After playing just 1 game in 2008 due to injury, Holland was delisted by Collingwood. He was hopeful of continuing his career at another AFL club but was not picked up, he then retired.

==Suburban football==
After being delisted by Collingwood he took up a suburban football in the Essendon District Football League with the Maribyrnong Park Football Club where he had become captain-coach, however he was banned after striking a young opponent from the Doutta Stars. Holland has been deregistered from the Essendon league when it was found that on a technicality, Holland is not eligible to play in the league. The regulations of AFL Victoria, the sport's governing body, say that a player who has served more than 16 weeks' suspension in one competition cannot transfer to another. Holland was outed for more than 16 games during his 11-year career at the top level with Fremantle and Collingwood. Despite not being able to play, he has been allowed to continue to coach if he chooses.

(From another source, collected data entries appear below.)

(* ===== verification/Pip.v ===== *)
(** * The services of Pip

    Pip, the separation kernel below RIOT, is not part of the repository; its
    services are declared by the stubs of [06-rbpf-bench/stdriot/stdriot.h].  The
    class [Pip] has the services RIOT uses as functions on the state of Pip, and
    what they promise on requests about blocks the caller owns, in terms of a
    view: the caller's memory blocks, what of them is granted to a child with
    which rights, and the interrupt state; and the block each region of a partition's
    memory protection unit maps. *)

From stdpp Require Import base gmap list infinite.
From Stdlib Require Import ZArith Lia.
From S2P Require Import Prelude.

Local Open Scope Z_scope.

Record grant := mkGrant { g_child : Z; g_read : Z; g_write : Z; g_exec : Z }.
#[export] Instance grant_eq_dec : EqDecision grant.
Proof. solve_decision. Defined.

(** Blocks by their identifier, as the addresses from the first to before the second. *)
Record pview := mkView {
  blocks : gmap Z (Z * Z);
  grants : gmap Z grant;
  irq : bool
}.

Definition with_blocks (v : pview) (b : gmap Z (Z * Z)) : pview := mkView b (grants v) (irq v).
Definition with_grants (v : pview) (g : gmap Z grant) : pview := mkView (blocks v) g (irq v).

(** A block cut at [a] keeps its identifier for the first part. *)
Definition cut_view (v : pview) (b s a e id : Z) : pview :=
  with_blocks v (<[id := (a, e)]> (<[b := (s, a)]> (blocks v))).
Definition merge_view (v : pview) (b1 b2 s e : Z) : pview :=
  with_blocks v (<[b1 := (s, e)]> (delete b2 (blocks v))).

Class Pip (K : Type) := {
  view : K -> pview;
  regions : K -> Z -> gmap Z Z;
  Pip_cutMemoryBlock : Z -> Z -> Z -> K -> Z * K;
  Pip_mergeMemoryBlocks : Z -> Z -> Z -> K -> Z * K;
  Pip_prepare : Z -> Z -> Z -> K -> Z * K;
  Pip_createPartition : Z -> K -> Z * K;
  Pip_addMemoryBlock : Z -> Z -> Z -> Z -> Z -> K -> Z * K;
  Pip_removeMemoryBlock : Z -> K -> Z * K;
  Pip_deletePartition : Z -> K -> Z * K;
  Pip_collect : Z -> K -> Z * K;
  Pip_mapMPU : Z -> Z -> Z -> K -> Z * K;
  Pip_setVIDT : Z -> Z -> K -> Z * K;
  Pip_setIntState : Z -> K -> K
}.

(** A service that succeeds with a value other than null and leads to the view [v]. *)
Definition grants_ok {K} `{Pip K} (r : Z * K) (v : pview) : Prop :=
  fst r <> 0 /\ view (snd r) = v.

(** What the services promise: they succeed on blocks of the caller, and do to
    the view what their names say. *)
Class PipLaws (K : Type) `{Pip K} : Prop := {
  cut_law b a r k s e :
    blocks (view k) !! b = Some (s, e) -> s < a < e ->
    let id := fst (Pip_cutMemoryBlock b a r k) in
    blocks (view k) !! id = None /\
    grants_ok (Pip_cutMemoryBlock b a r k) (cut_view (view k) b s a e id);
  merge_law b1 b2 r k s m e :
    blocks (view k) !! b1 = Some (s, m) -> blocks (view k) !! b2 = Some (m, e) ->
    b1 <> b2 -> b1 <> 0 ->
    grants (view k) !! b1 = None -> grants (view k) !! b2 = None ->
    grants_ok (Pip_mergeMemoryBlocks b1 b2 r k) (merge_view (view k) b1 b2 s e);
  prepare_law p n b k : is_Some (blocks (view k) !! b) -> grants_ok (Pip_prepare p n b k) (view k);
  create_law b k : is_Some (blocks (view k) !! b) -> grants_ok (Pip_createPartition b k) (view k);
  add_law c b r w x k :
    is_Some (blocks (view k) !! b) -> grants (view k) !! b = None -> b <> 0 ->
    grants_ok (Pip_addMemoryBlock c b r w x k)
      (with_grants (view k) (<[b := mkGrant c r w x]> (grants (view k))));
  remove_law b k :
    is_Some (grants (view k) !! b) ->
    grants_ok (Pip_removeMemoryBlock b k) (with_grants (view k) (delete b (grants (view k))));
  delete_law c k : is_Some (blocks (view k) !! c) -> grants_ok (Pip_deletePartition c k) (view k);
  collect_law p k : grants_ok (Pip_collect p k) (view k);
  map_law p b n k : 0 <= n < 8 -> grants_ok (Pip_mapMPU p b n k) (view k);
  region_law p b n k : 0 <= n < 8 -> regions (snd (Pip_mapMPU p b n k)) p = <[n := b]> (regions k p);
  vidt_law p a k : grants_ok (Pip_setVIDT p a k) (view k);
  int_law n k :
    view (Pip_setIntState n k) = mkView (blocks (view k)) (grants (view k)) (negb (n =? 0))
}.

(** ** A concrete kernel

    The view and the regions are the whole state; a new block gets an identifier not in use. *)

Record ideal := mkIdeal { i_view : pview; i_regions : gmap Z (gmap Z Z) }.
Definition on_view (k : ideal) (v : pview) : ideal := mkIdeal v (i_regions k).
Definition regions_of (k : ideal) (p : Z) : gmap Z Z := default ∅ (i_regions k !! p).
Definition map_region (p b n : Z) (k : ideal) : ideal :=
  mkIdeal (i_view k) (<[p := <[n := b]> (regions_of k p)]> (i_regions k)).

Definition new_id (v : pview) : Z := fresh ({[0]} ∪ dom (blocks v) : gset Z).

Lemma new_id_spec v : new_id v <> 0 /\ blocks v !! new_id v = None.
Proof.
  unfold new_id. pose proof (is_fresh ({[0]} ∪ dom (blocks v) : gset Z)) as H.
  split; [set_solver|]. apply not_elem_of_dom. set_solver.
Qed.

#[export] Instance ideal_pip : Pip ideal := {|
  view := i_view;
  regions := regions_of;
  Pip_cutMemoryBlock b a _ k :=
    let v := i_view k in
    match blocks v !! b with
    | Some (s, e) => (new_id v, on_view k (cut_view v b s a e (new_id v)))
    | None => (0, k)
    end;
  Pip_mergeMemoryBlocks b1 b2 _ k :=
    let v := i_view k in
    match blocks v !! b1, blocks v !! b2 with
    | Some (s, _), Some (_, e) => (b1, on_view k (merge_view v b1 b2 s e))
    | _, _ => (0, k)
    end;
  Pip_prepare _ _ _ k := (1, k);
  Pip_createPartition _ k := (1, k);
  Pip_addMemoryBlock c b r w x k :=
    (b, on_view k (with_grants (i_view k) (<[b := mkGrant c r w x]> (grants (i_view k)))));
  Pip_removeMemoryBlock b k := (1, on_view k (with_grants (i_view k) (delete b (grants (i_view k)))));
  Pip_deletePartition _ k := (1, k);
  Pip_collect _ k := (1, k);
  Pip_mapMPU p b n k := (1, map_region p b n k);
  Pip_setVIDT _ _ k := (1, k);
  Pip_setIntState n k := on_view k (mkView (blocks (i_view k)) (grants (i_view k)) (negb (n =? 0)))
|}.

#[export] Instance ideal_laws : PipLaws ideal.
Proof.
  split; unfold grants_ok; cbn; intros; try done.
  - rewrite H. cbn. destruct (new_id_spec (i_view k)). done.
  - rewrite H, H0. done.
  - unfold regions_of at 1. cbn. by rewrite lookup_insert_eq.
Qed.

Holland appealed this decision and was allowed to continue as playing coach. On 13 Sep 2009 the Maribyrnong Park Lions won the EDFL A Grade Grand Final – Maribyrnong Park 102 def Greenvale 84.

In 2010, Maribyrnong Park finished 4th at the end of the home and away season. They went on to defeat 3rd placed Oak Park then 2nd placed Keilor to advance to the Grand Final against Greenvale.
On 12 Sep 2010, in a back to back as playing coach, Holland led the Maribyrnong Park A Grade Seniors team to victory - Maribyrnong Park 90 def Greenvale 73.

In 2015, Holland left heading north to play for the Broadford Football Netball Club in the Riddel District Football League. Holland was a pivotal player in Broadford making the finals for the first time since rejoining the RDFL.

==Coaching career==
In November 2022, the Northern Bullants club appointed Holland as their coach for the 2023 Victorian Football League (VFL) season. The club had two wins early on in the season, but were unable to achieve anymore, finishing 20th. Holland resigned as coach effective immediately shortly after the club's final game of the season.

==Media profile==
In 2005, Holland participated in the Seven Network's television show Dancing with the Stars with dance partner Alana. Holland made it to the top four before being voted off the show.

In 2006, Holland appeared in several advertisements on television for a lottery advertisement along with the NRL's Matthew Johns. He also made a cameo appearance as himself in the soap opera Neighbours.

Holland also made several appearances as a panellist on the AFL Footy Show.